Nutrition is important.  If there are deficiencies or excesses of various nutrients, then repair may not be speedy and the repairs soft and weak.  Glucosamine and chondroitin may assist and well worth taking for a period of three months at the daily recommended dosage.  A Hair Tissue Mineral Analysis assists with determining any nutritional weaknesses may be contributing to wear exceeding repair.

If your knees are still bothering you, I think it is best to have a break of several days.  Do some swimming and aqua-jogging.  Get going with the glucosamine and chondroitin, ensure your diet is rich with protein and quality fats.  While you are settling the knees down, try to identify everything that might have contributed to the knee pain and work out how to avoid these in the future.  For example: Put in place the rule that you will have a relative rest day for every mile raced.  So, if you raced 10 miles today, you do no running for the next two days then gradually resume to full training over the remaining 8 days.  Got the idea?

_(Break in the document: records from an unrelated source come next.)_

(* ===== verification/WalCommit.v ===== *)
(** * Committed transactions of a WAL

    [linkrs-transaction/src/wal/commit.rs] ([collect_committed_transactions]),
    [wal/dry_replay.rs] ([find_last_consistent_commit]) and the filtering of
    [wal/recovery/filter.rs].  The [postcard] decoders are parameters. *)

From stdpp Require Import base gmap list strings sorting.
From Stdlib Require Import ZArith Lia.
From S2P Require Import Prelude Types WalTypes WalScan WalWriter.

Record CommittedWalTransaction := mkCommitted {
  ct_transaction_id : TransactionId;
  ct_commit_lsn : CommitLsn;
  ct_redo_entries : list ParsedWalEntry;
  ct_intents : list OutboxIntent;
}.

(** Order of intents by sequence. *)
Definition intent_le (a b : OutboxIntent) : Prop := intent_sequence a <= intent_sequence b.

#[export] Instance intent_le_dec : RelDecision intent_le.
Proof. intros a b. unfold intent_le. apply _. Defined.

Module Commit.
Section commit.
Context (crc32 : list Z -> Z).
Context (intent_from_bytes : list Z -> option OutboxIntent).
Context (commit_from_bytes : list Z -> option TransactionCommit).
Context (abort_from_bytes : list Z -> option TransactionAbort).

Definition op_of (e : ParsedWalEntry) : result WalOpType WalError :=
  op_try_from (h_op_type (pe_header e)).

(** The bytes a batch checksum covers, or the first invalid operation. *)
Fixpoint batch_input (es : list ParsedWalEntry) : result (list Z) WalError :=
  match es with
  | [] => Ok []
  | e :: rest =>
      match op_of e with
      | Err x => Err x
      | Ok op =>
          match batch_input rest with
          | Err x => Err x
          | Ok b =>
              Ok (Writer.checksum_entry op (h_timestamp (pe_header e)) (pe_payload e) ++ b)
          end
      end
  end.

Definition parsed_batch_checksum (es : list ParsedWalEntry) : result Z WalError :=
  match batch_input es with Ok b => Ok (crc32 b) | Err x => Err x end.

(** Separate the intents of a batch from its redo entries. *)
Fixpoint split_batch (tx : TransactionId) (batch : list ParsedWalEntry)
  : result (list ParsedWalEntry * list OutboxIntent) WalError :=
  match batch with
  | [] => Ok ([], [])
  | e :: rest =>
      match op_of e with
      | Err x => Err x
      | Ok op =>
          if decide (op = OpOutboxIntent) then
            match intent_from_bytes (pe_payload e) with
            | None => Err SerializationError
            | Some i =>
                match validate_intent i with
                | Err x => Err x
                | Ok _ =>
                    if decide (oi_transaction_id i <> tx) then Err InvalidOperation
                    else match split_batch tx rest with
                         | Err x => Err x
                         | Ok (redo, ints) => Ok (redo, i :: ints)
                         end
                end
            end
          else match split_batch tx rest with
               | Err x => Err x
               | Ok (redo, ints) => Ok (e :: redo, ints)
               end
      end
  end.

Fixpoint contiguous (expected : Z) (ints : list OutboxIntent) : bool :=
  match ints with
  | [] => true
  | i :: rest => bool_decide (intent_sequence i = expected) && contiguous (expected + 1) rest
  end.

(** The transaction a commit record terminates, from the pending entries. *)
Definition close_batch (commit : TransactionCommit) (lsn : Lsn) (pending : list ParsedWalEntry)
  : result CommittedWalTransaction WalError :=
  match validate_commit commit with
  | Err x => Err x
  | Ok _ =>
      let actual := match parsed_batch_checksum pending with Ok c => c | Err _ => 0 end in
      if decide (actual <> tc_batch_checksum commit)
      then Err (ChecksumMismatch (tc_batch_checksum commit) actual)
      else
        match split_batch (tc_transaction_id commit) pending with
        | Err x => Err x
        | Ok (redo, ints0) =>
            let ints := merge_sort intent_le ints0 in
            if decide (Z.of_nat (length ints) <> intent_count commit) then Err InvalidOperation
            else if negb (contiguous 0 ints) then Err InvalidOperation
            else if decide (Z.of_nat (length redo) mod 2 ^ 32 <> entry_count commit)
            then Err InvalidOperation
            else Ok (mkCommitted (tc_transaction_id commit) lsn redo ints)
        end
  end.

Fixpoint collect_loop (entries pending : list ParsedWalEntry)
    (committed : list CommittedWalTransaction)
  : result (list CommittedWalTransaction) WalError :=
  match entries with
  | [] => Ok committed
  | e :: rest =>
      match op_of e with
      | Err x => Err x
      | Ok OpTransactionAbort =>
          match abort_from_bytes (pe_payload e) with
          | None => Err SerializationError
          | Some a =>
              match validate_abort a with
              | Err x => Err x
              | Ok _ => collect_loop rest [] committed
              end
          end
      | Ok OpTransactionCommit =>
          match commit_from_bytes (pe_payload e) with
          | None => Err SerializationError
          | Some c =>
              match close_batch c (pe_lsn e) pending with
              | Err x => Err x
              | Ok t => collect_loop rest [] (committed ++ [t])
              end
          end
      | Ok _ => collect_loop rest (pending ++ [e]) committed
      end
  end.

Definition collect_committed_transactions (entries : list ParsedWalEntry)
  : result (list CommittedWalTransaction) WalError := collect_loop entries [] [].

(** ** Dry replay *)

Record DryReplayResult := mkDry {
  consistent_entries : list ParsedWalEntry;
  last_consistent_lsn : Lsn;
  last_consistent_timestamp : Timestamp;
  is_last_record_checkpoint : bool;
  truncated_tail : Z;
  dry_corrupted_count : Z;
  total_scanned : Z;
  sequence_gaps : Z;
}.

Definition is_envelope (e : ParsedWalEntry) : bool :=
  match op_of e with
  | Ok (OpOutboxIntent | OpTransactionCommit | OpTransactionAbort) => true
  | _ => false
  end.

Definition is_commit (e : ParsedWalEntry) : bool :=
  match op_of e with Ok OpTransactionCommit => true | _ => false end.

Definition last_is_compact (es : list ParsedWalEntry) : bool :=
  match last es with
  | Some e => match op_of e with Ok OpCompact => true | _ => false end
  | None => false
  end.

(** [position]: the index of the first match. *)
Fixpoint position (p : ParsedWalEntry -> bool) (es : list ParsedWalEntry) : option nat :=
  match es with
  | [] => None
  | e :: rest => if p e then Some 0%nat else S <$> position p rest
  end.

(** [rposition]: the index of the last match. *)
Fixpoint rposition (p : ParsedWalEntry -> bool) (es : list ParsedWalEntry) : option nat :=
  match es with
  | [] => None
  | e :: rest =>
      match rposition p rest with
      | Some n => Some (S n)
      | None => if p e then Some 0%nat else None
      end
  end.

Definition scan_for_last_commit_fallback (r : RecoveryResult) : DryReplayResult :=
  let es := all_entries r in
  let total := Z.of_nat (length es) in
  match rposition is_commit es with
  | Some pos =>
      let kept := take (S pos) es in
      let truncated := Z.max (total - Z.of_nat (S pos)) 0 in
      let e := nth pos es (mkParsed (mkHeader 0 0 false RFull 0 0 0 0 0) [] false 0 0 0 0) in
      mkDry kept (pe_lsn e) (h_timestamp (pe_header e)) (last_is_compact kept) truncated
        (corrupted_count r) total (if decide (truncated > 0) then 1 else 0)
  | None =>
      mkDry [] 0 0 false total (corrupted_count r) total (if decide (total > 0) then 1 else 0)
  end.

Definition find_last_consistent_commit (r : RecoveryResult) (throw_on_corruption : bool)
  : DryReplayResult :=
  let es := all_entries r in
  let total := Z.of_nat (length es) in
  let corrupted := corrupted_count r in
  if decide (es = []) then mkDry [] 0 0 false 0 corrupted 0 0
  else if throw_on_corruption && bool_decide (corrupted > 0)
  then mkDry [] 0 0 false 0 corrupted total 0
  else if negb (existsb is_envelope es)
  then mkDry es (last_lsn r) (last_timestamp r) (last_is_compact es) 0 corrupted total 0
  else
    match collect_committed_transactions es with
    | Err _ => scan_for_last_commit_fallback r
    | Ok [] =>
        if negb throw_on_corruption && negb (existsb is_commit es)
        then mkDry [] 0 0 false total corrupted total 1
        else scan_for_last_commit_fallback r
    | Ok committed =>
        let last_commit_lsn := match last committed with Some c => ct_commit_lsn c | None => 0 end in
        let last_ts :=
          match last committed with
          | Some c => match ct_redo_entries c with
                      | e :: _ => h_timestamp (pe_header e)
                      | [] => 0
                      end
          | None => 0
          end in
        let cutoff := match position (fun e => bool_decide (pe_lsn e = last_commit_lsn)) es with
                      | Some pos => S pos
                      | None => length es
                      end in
        let truncated := Z.max (total - Z.of_nat cutoff) 0 in
        let kept := if decide (truncated > 0) then take cutoff es else es in
        mkDry kept last_commit_lsn last_ts (last_is_compact kept) truncated corrupted total
          (if decide (truncated > 0) then 1 else 0)
    end.

(** [apply_dry_replay_filter] of the recovery manager. *)
Definition apply_dry_replay_filter (throw_on_wal_replay_failure : bool) (r : RecoveryResult)
  : RecoveryResult :=
  if throw_on_wal_replay_failure then r
  else
    let dry := find_last_consistent_commit r false in
    mkRecovery (consistent_entries dry) (last_consistent_timestamp dry) (last_consistent_lsn dry)
      (dry_corrupted_count dry) (truncated_tail dry).

End commit.
End Commit.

Back to now: As your knees settle, resume running with care, just with jogging on a flat grassy surface.  Run tall as if you are held up by a bungy cord attached to the top of your skull.  If you have tight calf muscles, then get them massaged deeply and painfully on a weekly basis for as long as it takes for the deep massage to be pain-free.  Get your quads, hamstrings and gluteals done while you are at it.

It is important to be patient and thorough when dealing with any kind of knee pain.  Your knees have to last you many, many years.  Please don't ruin them while so young.